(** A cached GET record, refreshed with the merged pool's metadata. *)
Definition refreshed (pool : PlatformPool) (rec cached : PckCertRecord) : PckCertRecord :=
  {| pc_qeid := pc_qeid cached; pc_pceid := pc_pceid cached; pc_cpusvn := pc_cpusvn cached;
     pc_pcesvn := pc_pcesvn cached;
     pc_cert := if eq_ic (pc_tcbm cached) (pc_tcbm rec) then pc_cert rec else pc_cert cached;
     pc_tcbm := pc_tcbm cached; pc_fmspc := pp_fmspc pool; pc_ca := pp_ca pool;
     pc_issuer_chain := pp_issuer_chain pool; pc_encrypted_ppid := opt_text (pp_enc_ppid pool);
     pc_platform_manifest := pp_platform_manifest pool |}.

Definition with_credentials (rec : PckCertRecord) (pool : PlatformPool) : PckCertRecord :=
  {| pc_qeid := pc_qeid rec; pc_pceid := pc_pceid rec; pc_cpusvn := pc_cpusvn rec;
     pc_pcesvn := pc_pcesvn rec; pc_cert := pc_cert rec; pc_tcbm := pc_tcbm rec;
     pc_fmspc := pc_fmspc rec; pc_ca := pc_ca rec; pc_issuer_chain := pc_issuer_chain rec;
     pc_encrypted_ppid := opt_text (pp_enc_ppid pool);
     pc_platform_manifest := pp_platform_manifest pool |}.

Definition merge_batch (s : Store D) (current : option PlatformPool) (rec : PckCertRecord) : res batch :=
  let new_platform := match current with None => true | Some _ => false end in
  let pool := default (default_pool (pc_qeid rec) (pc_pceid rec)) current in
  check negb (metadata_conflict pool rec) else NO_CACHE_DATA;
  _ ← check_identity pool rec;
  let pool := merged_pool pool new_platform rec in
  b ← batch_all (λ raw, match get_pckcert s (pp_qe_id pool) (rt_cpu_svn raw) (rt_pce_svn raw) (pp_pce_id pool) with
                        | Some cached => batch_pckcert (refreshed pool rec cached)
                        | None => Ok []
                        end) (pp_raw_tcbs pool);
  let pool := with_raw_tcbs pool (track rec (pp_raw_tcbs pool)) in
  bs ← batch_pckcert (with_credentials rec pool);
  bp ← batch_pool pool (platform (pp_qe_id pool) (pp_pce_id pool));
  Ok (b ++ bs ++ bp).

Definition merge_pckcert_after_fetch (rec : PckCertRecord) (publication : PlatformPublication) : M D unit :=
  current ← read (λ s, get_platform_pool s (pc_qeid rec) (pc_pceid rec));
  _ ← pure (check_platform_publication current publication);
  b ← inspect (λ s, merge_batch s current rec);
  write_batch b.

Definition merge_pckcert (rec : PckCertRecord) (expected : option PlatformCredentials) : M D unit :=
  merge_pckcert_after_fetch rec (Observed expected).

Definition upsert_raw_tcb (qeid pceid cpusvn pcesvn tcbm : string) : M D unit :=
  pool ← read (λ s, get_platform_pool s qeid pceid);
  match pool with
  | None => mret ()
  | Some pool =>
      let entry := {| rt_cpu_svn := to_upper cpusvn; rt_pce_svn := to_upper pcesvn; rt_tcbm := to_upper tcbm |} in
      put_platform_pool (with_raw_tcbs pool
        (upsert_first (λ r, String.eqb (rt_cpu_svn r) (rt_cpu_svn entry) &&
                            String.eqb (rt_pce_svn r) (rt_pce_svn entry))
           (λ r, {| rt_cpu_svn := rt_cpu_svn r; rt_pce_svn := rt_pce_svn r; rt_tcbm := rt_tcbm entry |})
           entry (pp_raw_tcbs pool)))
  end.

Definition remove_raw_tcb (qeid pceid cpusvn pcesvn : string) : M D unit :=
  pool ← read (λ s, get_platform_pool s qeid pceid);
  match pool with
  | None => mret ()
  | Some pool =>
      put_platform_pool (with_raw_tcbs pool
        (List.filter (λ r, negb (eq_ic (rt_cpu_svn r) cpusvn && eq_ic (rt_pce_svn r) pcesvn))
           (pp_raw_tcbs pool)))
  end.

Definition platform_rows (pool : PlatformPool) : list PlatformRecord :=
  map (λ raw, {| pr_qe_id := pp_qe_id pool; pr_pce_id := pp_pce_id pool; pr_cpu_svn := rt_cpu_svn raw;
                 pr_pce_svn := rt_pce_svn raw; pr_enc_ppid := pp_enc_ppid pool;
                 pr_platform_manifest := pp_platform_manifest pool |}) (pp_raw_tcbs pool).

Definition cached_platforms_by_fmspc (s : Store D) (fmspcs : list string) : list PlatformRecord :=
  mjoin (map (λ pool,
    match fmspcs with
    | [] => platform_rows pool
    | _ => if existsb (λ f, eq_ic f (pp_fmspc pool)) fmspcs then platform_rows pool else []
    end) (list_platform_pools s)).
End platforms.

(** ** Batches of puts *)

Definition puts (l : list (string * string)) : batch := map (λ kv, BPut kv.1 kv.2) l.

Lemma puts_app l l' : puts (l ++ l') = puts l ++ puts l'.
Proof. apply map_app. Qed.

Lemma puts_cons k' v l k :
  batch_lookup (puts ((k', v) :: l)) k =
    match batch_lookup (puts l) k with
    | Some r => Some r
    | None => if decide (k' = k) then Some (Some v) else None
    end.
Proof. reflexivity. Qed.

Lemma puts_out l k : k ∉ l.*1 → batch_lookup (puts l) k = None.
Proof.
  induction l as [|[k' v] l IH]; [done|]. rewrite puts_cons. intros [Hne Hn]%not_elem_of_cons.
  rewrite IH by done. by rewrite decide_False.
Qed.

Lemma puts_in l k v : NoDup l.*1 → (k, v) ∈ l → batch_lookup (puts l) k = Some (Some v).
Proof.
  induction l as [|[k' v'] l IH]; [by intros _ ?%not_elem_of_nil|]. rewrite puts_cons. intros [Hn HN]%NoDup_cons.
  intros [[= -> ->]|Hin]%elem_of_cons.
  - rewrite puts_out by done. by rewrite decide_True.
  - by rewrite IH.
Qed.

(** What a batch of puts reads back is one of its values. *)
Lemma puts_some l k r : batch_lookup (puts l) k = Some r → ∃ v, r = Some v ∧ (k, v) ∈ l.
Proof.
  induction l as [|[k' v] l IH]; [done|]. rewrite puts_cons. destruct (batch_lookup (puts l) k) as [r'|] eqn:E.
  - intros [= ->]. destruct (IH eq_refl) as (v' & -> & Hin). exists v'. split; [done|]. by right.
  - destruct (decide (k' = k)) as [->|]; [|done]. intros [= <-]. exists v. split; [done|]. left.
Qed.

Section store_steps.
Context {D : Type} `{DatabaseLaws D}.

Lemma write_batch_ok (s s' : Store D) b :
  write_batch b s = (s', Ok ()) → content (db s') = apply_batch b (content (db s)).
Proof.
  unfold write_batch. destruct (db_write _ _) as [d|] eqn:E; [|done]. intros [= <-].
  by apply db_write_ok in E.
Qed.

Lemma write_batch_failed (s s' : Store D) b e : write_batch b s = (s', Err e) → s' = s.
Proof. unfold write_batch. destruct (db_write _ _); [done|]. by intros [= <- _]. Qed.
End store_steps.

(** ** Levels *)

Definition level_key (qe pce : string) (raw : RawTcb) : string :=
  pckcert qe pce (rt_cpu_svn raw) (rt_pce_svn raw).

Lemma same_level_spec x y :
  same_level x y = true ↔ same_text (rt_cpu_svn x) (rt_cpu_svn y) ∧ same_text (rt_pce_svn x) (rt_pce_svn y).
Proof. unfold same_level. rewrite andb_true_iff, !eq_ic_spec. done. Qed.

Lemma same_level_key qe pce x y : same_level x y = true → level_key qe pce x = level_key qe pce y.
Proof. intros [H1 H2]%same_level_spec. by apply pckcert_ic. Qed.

* [WORK REQUIRED]
Copy every line above that includes the string "split".

* [TASK SOLUTION]
  - intros [= ->]. destruct (IH eq_refl) as (v' & -> & Hin). exists v'. split; [done|]. by right.
  - destruct (decide (k' = k)) as [->|]; [|done]. intros [= <-]. exists v. split; [done|]. left.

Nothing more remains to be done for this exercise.